Getting vaccinated, seeing a decline in COVID-19 cases in their community and continuing to wear personal protective equipment at work made Osborn feel comfortable enough to move back into the house in February.
“When I come home, I still leave my shoes in the garage. I have an area where disrobe, I wear a robe and take a shower,” she said. “We felt like the combination of the vaccine, plus continuing to take precautions, that this risk to my family would be low.”
After six weeks of staying in the camper, Osborn started scheduling her time in the ICU and the emergency department together, so she could have free time afterward, she said.
“I would work straight through, take a few days, take a test, and then whatever was left the remainder of the month, I would be back” to visit with family, Osborn said.
Whenever Osborn left work, she would sanitize and clean up before coming outside to sit on the steps of the camper and speak with her family, she told CNN affiliate KMOV a year ago.
The Osborn family was planning a home extension, but they put that money toward purchasing the camper that Osborn was staying in, she told CNN. She said she felt lucky that they had money saved up to be able to do this.
Osborn’s two children, Ashley, 19, and David, 15, said it was an adjustment not to have their mother at home.
“It was really hard because my mom was gone, and I had to sort of step up, and I took on her roles around the house,” Ashley Osborn told CNN. “I have to be honest; I did not realize how much she did until she left.”
Between doing dishes and helping to cook meals, Ashley Osborn said she did her best to fill her mother’s shoes.
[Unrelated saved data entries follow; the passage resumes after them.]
(** Changing the counter of one replica. *)
Definition counted_at (i : nat) (g : nat → nat) s : C :=
  s <| k_stages := od_set (k_entry_stage s)
         (alter (fun r => r <| ri_inflight := g (ri_inflight r) |>) i (entry_replicas s)) (k_stages s) |>.

Lemma counted_replicas i g s :
  entry_replicas (counted_at i g s) = alter (fun r => r <| ri_inflight := g (ri_inflight r) |>) i (entry_replicas s).
Proof. unfold entry_replicas at 1, replicas, counted_at. fields. by rewrite od_get_set. Qed.

Lemma counted_ranks i g s :
  map ri_dp_rank (entry_replicas (counted_at i g s)) = map ri_dp_rank (entry_replicas s).
Proof.
  rewrite counted_replicas. generalize (entry_replicas s). intros l. revert i.
  induction l as [|r l IH]; intros [|i]; simpl; [done..|]. f_equal. apply IH.
Qed.

Lemma counted_lookup i g s j r' :
  entry_replicas (counted_at i g s) !! j = Some r' →
  ∃ r, entry_replicas s !! j = Some r ∧ ri_dp_rank r' = ri_dp_rank r ∧ ri_endpoint r' = ri_endpoint r ∧
    ri_inflight r' = if decide (j = i) then g (ri_inflight r) else ri_inflight r.
Proof.
  rewrite counted_replicas. destruct (decide (j = i)) as [->|Hne].
  - rewrite list_lookup_alter_eq. destruct (entry_replicas s !! i) as [r|]; [|done]. intros [= <-]. by exists r.
  - rewrite list_lookup_alter_ne by done. intros Hr. by exists r'.
Qed.

Lemma counted_some i g s j r :
  entry_replicas s !! j = Some r → ∃ r', entry_replicas (counted_at i g s) !! j = Some r' ∧
    ri_dp_rank r' = ri_dp_rank r ∧ ri_endpoint r' = ri_endpoint r.
Proof.
  intros Hr. rewrite counted_replicas. destruct (decide (j = i)) as [->|Hne].
  - rewrite list_lookup_alter_eq, Hr. by eexists.
  - rewrite list_lookup_alter_ne by done. by exists r.
Qed.
(* ===== verification/CoordAdmin.v ===== *)
(** * The pipeline coordinator: administrative operations

    [admin] sends an operation to every replica of its target stages and waits for their results
    ([_handle_admin_result]); [_aggregate_admin_results] makes the answer out of them.  The
    operations under way are [self._admin_ops], a finite map by operation identifier; admin
    results arrive one at a time, between the suspensions of [admin]. *)
From S2P Require Import Prelude PyNum Odict Coord.

(** ** Values *)

(** A JSON-like value of a result's [data]. *)
Inductive Val : Type :=
| VNone
| VBool (b : bool)
| VNum (n : num)
| VStr (t : string)
| VList (l : list Val)
| VDict (d : list (string * Val)).

(** [bool(v)]. *)
Definition val_true (v : Val) : bool :=
  match v with
  | VNone => false
  | VBool b => b
  | VNum (NInt z) => negb (Z.eqb z 0)
  | VNum (NFloat f) => match f with SpecFloat.S754_zero _ => false | _ => true end
  | VStr t => negb (String.eqb t "")
  | VList l => match l with [] => false | _ => true end
  | VDict d => match d with [] => false | _ => true end
  end.

Abbreviation Data := (list (string * Val)).

(** [data.get(key)], as a condition. *)
Definition flag (key : string) (d : Data) : bool :=
  match od_get key d with Some v => val_true v | None => false end.

Record AdminResult : Type := {
  ar_op_id : string; ar_stage : string; ar_action : string; ar_success : bool;
  ar_message : string; ar_data : Data; ar_error : option string; ar_rank : option Z;
  ar_role : option string; ar_dp_rank : option Z
}.

Definition opt_str (o : option string) : Val := match o with Some t => VStr t | None => VNone end.
Definition opt_int (o : option Z) : Val := match o with Some z => VNum (NInt z) | None => VNone end.

(** [AdminResult.to_dict]. *)
Definition result_dict (r : AdminResult) : Data :=
  [("op_id", VStr (ar_op_id r)); ("stage", VStr (ar_stage r)); ("action", VStr (ar_action r));
   ("success", VBool (ar_success r)); ("message", VStr (ar_message r)); ("data", VDict (ar_data r));
   ("error", opt_str (ar_error r)); ("rank", opt_int (ar_rank r)); ("role", opt_str (ar_role r))]
  ++ match ar_dp_rank r with Some z => [("dp_rank", VNum (NInt z))] | None => [] end.

(** [is_update_action]. *)
Definition is_update_action (action : string) : bool :=
  bool_decide (action ∈ ["init_weights_update_group"; "destroy_weights_update_group";
    "update_weights_from_disk"; "update_weights_from_tensor"; "update_weights_from_distributed"]).

(** ** Operations under way *)

Inductive AdminFuture : Type :=
| AFPending
| AFResult (results : list (string * list AdminResult))
| AFCancelled.

(** [_AdminPendingOperation]. *)
Record AdminOp : Type := {
  ap_expected : gset string;
  ap_action : string;
  ap_results : list (string * list AdminResult);
  ap_counts : list (string * nat);
  ap_future : AdminFuture
}.

#[global] Instance eta_AdminOp : Eta AdminOp := fun p =>
  {| ap_expected := ap_expected p; ap_action := ap_action p; ap_results := ap_results p;
     ap_counts := ap_counts p; ap_future := ap_future p |}.

Section Admin.
Context {V Chunk Request : Type}.
Abbreviation C := (Coord V Chunk Request).

Definition str_lt (a b : string) : bool :=
  match String.compare a b with Lt => true | _ => false end.

(** [_resolve_admin_stages]. *)
Definition resolve_admin_stages (s : C) (stages : option (list string)) : result (list string) :=
  match stages with
  | None => Ok (stable_sort str_lt (od_keys (k_stages s)))
  | Some resolved =>
      if forallb (fun name => od_mem name (k_stages s)) resolved then Ok resolved
      else Raise (ValueError "Unknown admin target stage(s)")
  end.

(** [admin] up to its operation; the stages it is for. *)
Definition admin_targets (s : C) (stages : option (list string)) : result (list string) :=
  _ ← raise_if (negb (k_running s)) (RuntimeError "Coordinator is not running");
  target_stages ← resolve_admin_stages s stages;
  _ ← raise_if (bool_decide (target_stages = [])) (ValueError "No stages registered for admin operation");
  Ok target_stages.

Definition new_admin_op (s : C) (action : string) (target_stages : list string) : AdminOp :=
  {| ap_expected := list_to_set target_stages; ap_action := action; ap_results := [];
     ap_counts := foldl (fun d name => od_set name (length (replicas s name)) d) [] target_stages;
     ap_future := AFPending |}.

(** The messages [admin] sends. *)
Definition admin_messages (s : C) (target_stages : list string) : list (string * string) :=
  target_stages ≫= fun name => map (fun r => (name, ri_endpoint r)) (replicas s name).
End Admin.

Abbreviation Ops := (gmap string AdminOp).

(** [admin] entering its wait, timing out, and leaving. *)
Definition admin_begin (op_id : string) (op : AdminOp) (ops : Ops) : Ops := <[op_id := op]> ops.

Definition admin_timeout (op_id : string) (ops : Ops) : Ops :=
  alter (fun op => match ap_future op with AFPending => op <| ap_future := AFCancelled |> | _ => op end)
    op_id ops.

Definition admin_end (op_id : string) (ops : Ops) : Ops := delete op_id ops.

(** [_handle_admin_result], for its operation. *)
Definition record_result (r : AdminResult) (op : AdminOp) : AdminOp :=
  let results := od_set (ar_stage r) (default [] (od_get (ar_stage r) (ap_results op)) ++ [r]) (ap_results op) in
  let counts := match od_get (ar_stage r) (ap_counts op) with
                | Some remaining => od_set (ar_stage r) (remaining - 1) (ap_counts op)
                | None => ap_counts op
                end in
  let op' := op <| ap_results := results |> <| ap_counts := counts |> in
  if bool_decide (ap_expected op ⊆ list_to_set (od_keys results))
     && forallb (fun p => p.2 =? 0) counts
  then match ap_future op with
       | AFPending => op' <| ap_future := AFResult results |>
       | _ => op'
       end
  else op'.

(** [_handle_admin_result]. *)
Definition handle_admin_result (r : AdminResult) (ops : Ops) : Ops :=
  alter (record_result r) (ar_op_id r) ops.

(** ** The answer *)

(** [(item.dp_rank is None, item.dp_rank or 0)]. *)
Definition rank_lt (a b : AdminResult) : bool :=
  match ar_dp_rank a, ar_dp_rank b with
  | Some x, Some y => Z.ltb x y
  | Some _, None => true
  | None, _ => false
  end.

Definition errors_of (items : list AdminResult) : list string :=
  omap (fun r => match ar_error r with
                 | Some e => if String.eqb e "" then None else Some e
                 | None => None
                 end) items.

Definition join_errors (errors : list string) : string := String.concat "; " errors.

(** [_merge_stage_replica_results]. *)
Definition merge_stage_replica_results (op_id action stage_name : string) (items : list AdminResult)
    : result AdminResult :=
  match items with
  | [item] => Ok item
  | _ =>
      let ordered := stable_sort rank_lt items in
      match ordered with
      | [] => Raise (IndexError "list index out of range")
      | first :: _ =>
          let errors := errors_of ordered in
          let success := forallb ar_success ordered in
          Ok {| ar_op_id := op_id; ar_stage := stage_name; ar_action := action; ar_success := success;
                ar_message := if success then ar_message first else join_errors errors;
                ar_data := od_set "replica_results"
                             (VList (map (fun item => VDict (result_dict item)) ordered)) (ar_data first);
                ar_error := if success then None
                            else if String.eqb (join_errors errors) "" then ar_error first
                            else Some (join_errors errors);
                ar_rank := ar_rank first; ar_role := ar_role first; ar_dp_rank := None |}
      end
  end.

Record AdminReply : Type := {
  rp_op_id : string; rp_action : string; rp_success : bool; rp_message : string; rp_results : list Data
}.

(** Neither skipped nor unsupported. *)
Definition counts_as_update (item : AdminResult) : bool :=
  negb (flag "skipped" (ar_data item)) && negb (flag "unsupported" (ar_data item)).

Fixpoint merge_stages (op_id action : string) (results_by_stage : list (string * list AdminResult))
    : result (list AdminResult) :=
  match results_by_stage with
  | [] => Ok []
  | (stage, items) :: rest =>
      item ← merge_stage_replica_results op_id action stage items;
      items' ← merge_stages op_id action rest;
      Ok (item :: items')
  end.

(** [_aggregate_admin_results]. *)
Definition aggregate_admin_results (op_id action : string) (results_by_stage : list (string * list AdminResult))
    : result AdminReply :=
  results ← merge_stages op_id action results_by_stage;
  let updated_results := List.filter counts_as_update results in
  let success := if is_update_action action
                 then negb (bool_decide (updated_results = [])) && forallb ar_success updated_results
                 else forallb ar_success results in
  let errors := errors_of results in
  Ok {| rp_op_id := op_id; rp_action := action; rp_success := success;
        rp_message := if success then "ok"
                      else if bool_decide (errors = []) then "admin operation did not complete successfully"
                      else join_errors errors;
        rp_results := map result_dict results |}.
Lemma admin_reply_sound_witness :
  ∃ reply, aggregate_admin_results "op" "pause_generation"
      [("b", [demo_result "b" (Some 1%Z) true None; demo_result "b" (Some 0%Z) false (Some "busy")])] = Ok reply ∧
    (rp_success reply = true ↔ answered_stage
      [demo_result "b" (Some 1%Z) true None; demo_result "b" (Some 0%Z) false (Some "busy")]).
Proof.
  destruct (admin_reply_sound "op" "pause_generation"
    [("b", [demo_result "b" (Some 1%Z) true None; demo_result "b" (Some 0%Z) false (Some "busy")])])
    as (reply & H1 & H2 & _ & _).
  - by repeat constructor.
  - exists reply. split; [exact H1|]. rewrite H2. vm_compute (is_update_action _). cbv iota.
    split; [intros H; apply (H ("b", _)); by left|]. intros H p ->%list_elem_of_singleton. exact H.
Defined.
It also meant trying to be there for her brother, as their mother wasn’t there to talk.
“I sort of took on the role of everything, like everybody wants to sort of have a somebody to talk to,” she said. “And mom’s normally that person who sits you down and talks to you.”
Through it all, Osborn credits her husband for helping her get through the moments when she wanted to give up.
“It was definitely challenging,” Osborn said. “And, luckily, I had my husband who kept me on the straight and narrow with that as well.”
The camper served the family well, but Osborn said they sold it to their pastor now that she’s home. “We were very happy to sell it because of everything that it represented to us,” she said.
Her husband, Jeff, said he supported his wife’s camper idea and that the family was fortunate to be able to have this option.
“Having deployed with the military, I sort of saw this as her deployment to be on the front lines to fight COVID,” Jeff Osborn told CNN. “I’m really proud of what she’s been able to do. And I felt my job was to make sure she was fully successful to help as many people as she could.”